How does a sport earn its place in the Olympic Games? Some suggest it is a question of how long it’s been around and how deep into the social consciousness it runs. Triathlon, however, became an Olympian in 2000, just 27 years since the first recorded triathlon (an Ironman in fact) back in California in 1973. And if it’s a question of how renowned that sport is, then why on earth is that rather idiosyncratic event ‘team pursuit cycling’ in there (to name but one example)? There are plenty of sports which don’t loom large in social consciousness but have made it into the Olympics. What’s more, CrossFit is a global sport and it’s growing at an exponential rate - spectators from all over the world could enjoy watching it in the Olympics.  

 Olympic sport needs to be standardised, doesn’t it?
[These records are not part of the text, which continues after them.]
(* ===== verification/Factor.v ===== *)
(** * Factor: the driver [get_next] / [factorization] of src/main.py

    [factorization] returns the bare integer [N] on a prime input and a
    list otherwise, so its result is a [pyval]: an integer or a list.
    [factorizations += v] extends the list when [v] is a list and raises
    TypeError when it is an integer.  The recursion through [get_next], the
    retry loop [while div == N] and the loop inside [lenstra] are all
    unbounded in the source; one fuel bounds the depth of the recursion,
    the number of retries and the iterations of each search. *)

From Stdlib Require Import ZArith Zdivisibility Lia.
From stdpp Require Import base tactics option list.
From S2P Require Import Prelude ModInt Oracles Lenstra.

Local Open Scope Z_scope.
Local Open Scope py_scope.

(** ** Definitions *)

(** The values [factorization] returns: an [int] or a [list] of [int]. *)
Inductive pyval : Type :=
| VInt (n : Z)
| VList (l : list Z).



(** [factorizations += v]. *)
Definition iadd {S : Type} (factorizations : list Z) (v : pyval) :
  cmd S (list Z) :=
  match v with
  | VList l => ret (factorizations ++ l)
  | VInt _ => raise TypeError
  end.

(** The product of a list of integers. *)
Definition product (l : list Z) : Z := foldr Z.mul 1 l.

(** [v] is a list of primes whose product is [n]. *)
Definition factors_of (n : Z) (v : pyval) : Prop :=
  exists l, v = VList l /\ product l = n /\ Forall Z.prime l.

Section Driver.
Context {R : Type} `{RandomSource R} `{PrimeOracle}.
We think this is a fairly strong argument for not including CrossFit in the Olympic Games. If competitive CrossFit remains as randomised as it has ever been, then can it ever be a fair race for sports men and women whose bodies lend themselves to certain exercises? Our favourite ‘sport of fitness’ has always been about being ‘ready’ to compete over broad domains - essentially it’s a sport involving plenty of other sports - and yet in order to fit into an Olympic mould it would surely require streamlining. This might be in the form of bodyweight categories as well as pre-determined WODs. Other multi discipline sports such as Decathlon and Triathlon have clearly defined events - in fact every other Olympic sport has a defined time or distance format. Wouldn’t it be diluting CrossFit’s innate nature to do this? What’s more, wouldn’t those athletes hoping to be Olympians begin to train specifically for those events. Then the question might arise: what’s more important, the Olympic Games or the CrossFit Games? An athlete may win one WOD, but if he or she didn’t win 'the Olympic WODs’, he/she could be branded 'less of an athlete’. This kind of attitude might create serious rifts within the CrossFit community or perhaps a total split: are you a CrossFitter, or an Olympic CrossFitter?

 

  

 CrossFit is unique. How would the selection process work?
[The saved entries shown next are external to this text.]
(* ===== verification/Run.v ===== *)
(** * Run: the script as it stands

    Line 199 of src/main.py fixes the number: N =
    1234569454241865415611952418521.  [script_N] is that number and
    [script_run] is the script body applied to it.  N is the product of
    six distinct primes, the largest of fifteen digits ([Primes] checks
    them), so the table of its prime powers is known and, being unique,
    is the only thing the script can print:

    - whatever the random source draws, whichever exact oracle is used
      and whatever the fuel, if the script writes anything it writes
      [script_line] ([script_run_prints]);
    - there are draws on which it does: with the five draws
      [script_draws], one for each split, each search fails in its first
      doubling on the factor chosen, and the script writes the line with
      any fuel from 7 on ([script_run_lucky]);
    - and draws on which it does so by the arithmetic of the curves: on
      [curve_draws] the first search splits off the largest prime and
      the other four find 13, 43, 167 and 383 on four curves, the loop of
      [lenstra] reaching the multiplier 29; [factorization] returns the
      primes in the order [curve_factors], which is the list src/main.py
      returns under CPython when [random.randint] reads the same script,
      and the script writes the line with any fuel from 34 on
      ([script_run_curves]). *)

From Stdlib Require Import ZArith Zdivisibility String Ascii Lia.
From stdpp Require Import base tactics option list strings sorting.
From S2P Require Import Prelude Text Oracles Primes Lenstra Factor Termination.
From S2P Require Import Dict Report Output.

Local Open Scope Z_scope.

(** ** Definitions *)

(** Line 199: [N = 1234569454241865415611952418521]. *)
Definition script_N : Z := 1234569454241865415611952418521.

Section Script.
Context {R : Type} `{RandomSource R} `{PrimeOracle}.

(** Lines 198-201, as they stand. *)
Definition script_run (fuel : nat) : cmd R string := script fuel script_N.

End Script.

(** The prime powers of N. *)
Definition script_table : dict :=
  [(13, 1%nat); (43, 1%nat); (167, 1%nat); (383, 1%nat);
   (121188227, 1%nat); (284923350497477, 1%nat)].

(** The line that stands for them. *)
Definition script_line : string :=
  "{13: 1, 43: 1, 167: 1, 383: 1, 121188227: 1, 284923350497477: 1}" +:+ newline.

(** The second draw of each search of a run that splits N: the factor to
    split off. *)
Definition script_draws : list Z := [284923350497477; 121188227; 383; 167; 43].

(** The numbers drawn in a run of five searches (three draws each): the
    first search fails in its first doubling on the largest prime, the
    others run the loop on the curves y^2 = x^3 + A x + B through (a, b)
    with (a, b, A) = (51, 99, 55), (7, 35, 67), (64, 53, 40) and
    (63, 47, 76). *)
Definition curve_draws : list Z :=
  [0; 284923350497476; 0; 50; 98; 54; 6; 34; 66; 63; 52; 39; 62; 46; 75].

(** What [factorization] returns on them. *)
Definition curve_factors : list Z :=
  [284923350497477; 13; 43; 167; 383; 121188227].

(** ** The number *)

Lemma script_table_primes : Forall (fun kv => Z.prime kv.1 /\ (1 <= kv.2)%nat) script_table.
Proof.
  repeat apply Forall_cons_2; try apply Forall_nil_2;
    (split; [apply prime_by_test; vm_compute; reflexivity|cbn; lia]).
Qed.

Lemma script_table_spec : prime_power_table script_N script_table.
Proof.
  split_and!; [|apply script_table_primes|reflexivity].
  cbn. repeat (apply SSorted_cons; [|repeat constructor; lia]). constructor.
Qed.

Lemma script_N_not_prime : ~ Z.prime script_N.
Proof.
  apply (divisor_not_prime _ 13); [unfold script_N; lia|].
  exists 94966881095528108893227109117. reflexivity.
Qed.

(** The only table of prime powers of N. *)
Lemma script_N_table (d : dict) : prime_power_table script_N d -> d = script_table.
Proof. intros Hd. apply (prime_power_table_unique script_N); [done|apply script_table_spec]. Qed.

Lemma script_line_spec : print (dict_repr script_table) = script_line.
Proof. vm_compute. reflexivity. Qed.

(** The run on the draws that split N, with the fast oracle. *)
Lemma script_run_fast :
  script_run (H0 := fast_oracle) 7 (lucky_script script_draws) = Ret (script_line, []).
Proof. vm_compute. reflexivity. Qed.

(** The run on the curves, with the fast oracle: 34 is the least fuel. *)
Lemma factorization_curves_fast :
  factorization (H0 := fast_oracle) 34 script_N curve_draws =
    Ret (VList curve_factors, []) /\
  factorization (H0 := fast_oracle) 33 script_N curve_draws = OutOfFuel.
Proof. split; vm_compute; reflexivity. Qed.

Lemma script_run_curves_fast :
  script_run (H0 := fast_oracle) 34 curve_draws = Ret (script_line, []).
Proof. vm_compute. reflexivity. Qed.

Lemma script_run_fuel_mono {R : Type} `{RandomSource R} `{PrimeOracle} :
  fuel_mono (fun fuel => script_run (R := R) fuel).
Proof. exact (script_fuel_mono script_N). Qed.

Lemma script_run_oracle {R : Type} `{RandomSource R} (O1 O2 : PrimeOracle)
  (fuel : nat) (r : R) :
  script_run (H0 := O1) fuel r = script_run (H0 := O2) fuel r.
Proof. exact (script_oracle O1 O2 fuel script_N r). Qed.

(** ** Theorems *)

Section RunTheorems.
Context `{PrimeOracle}.

(** C17. What the script prints, as it stands: for every random source,
    every exact primality oracle and every fuel, if the script returns it
    has written exactly the line
    "{13: 1, 43: 1, 167: 1, 383: 1, 121188227: 1, 284923350497477: 1}". *)
Theorem script_run_prints {R : Type} `{RandomSource R} (fuel : nat) (r r' : R)
  (t : string) :
  script_run fuel r = Ret (t, r') -> t = script_line.
Proof.
  intros Hrun.
  destruct (script_composite_inv fuel script_N r r' t script_N_not_prime Hrun)
    as (d & Hd & ->).
  by rewrite (script_N_table d Hd), script_line_spec.
Qed.

(** The script can print: on the five draws of [script_draws], one
    search for each of the five splits of N, it returns the line and uses
    up the draws, with any fuel from 7 on and any exact oracle. *)
Theorem script_run_lucky (fuel : nat) :
  (7 <= fuel)%nat ->
  script_run fuel (lucky_script script_draws) = Ret (script_line, []).
Proof.
  intros Hle. rewrite (script_run_oracle _ fast_oracle).
  exact (script_run_fuel_mono 7%nat fuel _ _ _ Hle script_run_fast).
Qed.

(** The driver on the curves: [factorization] returns the six primes in
    the order in which the program finds them, with any fuel from 34 on
    and any exact oracle, and with fuel 33 it does not return. *)
Theorem factorization_curves (fuel : nat) :
  (34 <= fuel)%nat ->
  factorization fuel script_N curve_draws = Ret (VList curve_factors, []) /\
  factorization 33 script_N curve_draws = OutOfFuel.
Proof.
  intros Hle. rewrite (factorization_oracle _ fast_oracle fuel).
  rewrite (factorization_oracle _ fast_oracle 33).
  destruct factorization_curves_fast as [H34 H33]. split; [|exact H33].
  exact (factorization_fuel_le script_N 34%nat fuel _ _ _ Hle H34).
Qed.

(** One run of the script that is not decided by first doublings: on
    the fifteen numbers of [curve_draws] it writes the line of the six
    prime factors and uses up the draws, with any fuel from 34 on and
    any exact oracle.  The statement is a test of the model against the
    program (CPython returns the same list on these draws); that
    searches of this run take more than thirty iterations is what the
    least fuel of [factorization_curves] records. *)
Theorem script_run_curves (fuel : nat) :
  (34 <= fuel)%nat ->
  script_run fuel curve_draws = Ret (script_line, []).
Proof.
  intros Hle. rewrite (script_run_oracle _ fast_oracle).
  exact (script_run_fuel_mono 34%nat fuel _ _ _ Hle script_run_curves_fast).
Qed.

End RunTheorems.

Lemma script_run_prints_witness : script_line = script_line.
Proof.
  exact (script_run_prints (H := fast_oracle) 7 (lucky_script script_draws) []
           script_line script_run_fast).
Defined.

Lemma script_run_lucky_witness :
  script_run (H0 := trial_division_oracle) 7 (lucky_script script_draws)
  = Ret (script_line, []).
Proof. apply script_run_lucky. lia. Defined.

Lemma script_run_curves_witness :
  script_run (H0 := trial_division_oracle) 34 curve_draws = Ret (script_line, []).
Proof. apply script_run_curves. lia. Defined.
You’d need local, national and international selection processes in order to whittle down which CrossFit athletes would go and compete in CrossFit at the Olympics were it ever to make it there. How would that work logistically? If CrossFit boxes are primarily for those who do not wish to compete seriously, but who merely love to train for fitness, physique and strength - where are the trials held and what are the entry criteria? One other major point to make is that at the moment CrossFit has its own Games and drug testing. What impact might an international federation (to moderate and monitor the sport) alongside regular, enforced drug testing have on CrossFit and its international reputation?

 

We hope that gets the old braincells firing and provokes some interesting discussion down at your CrossFit box!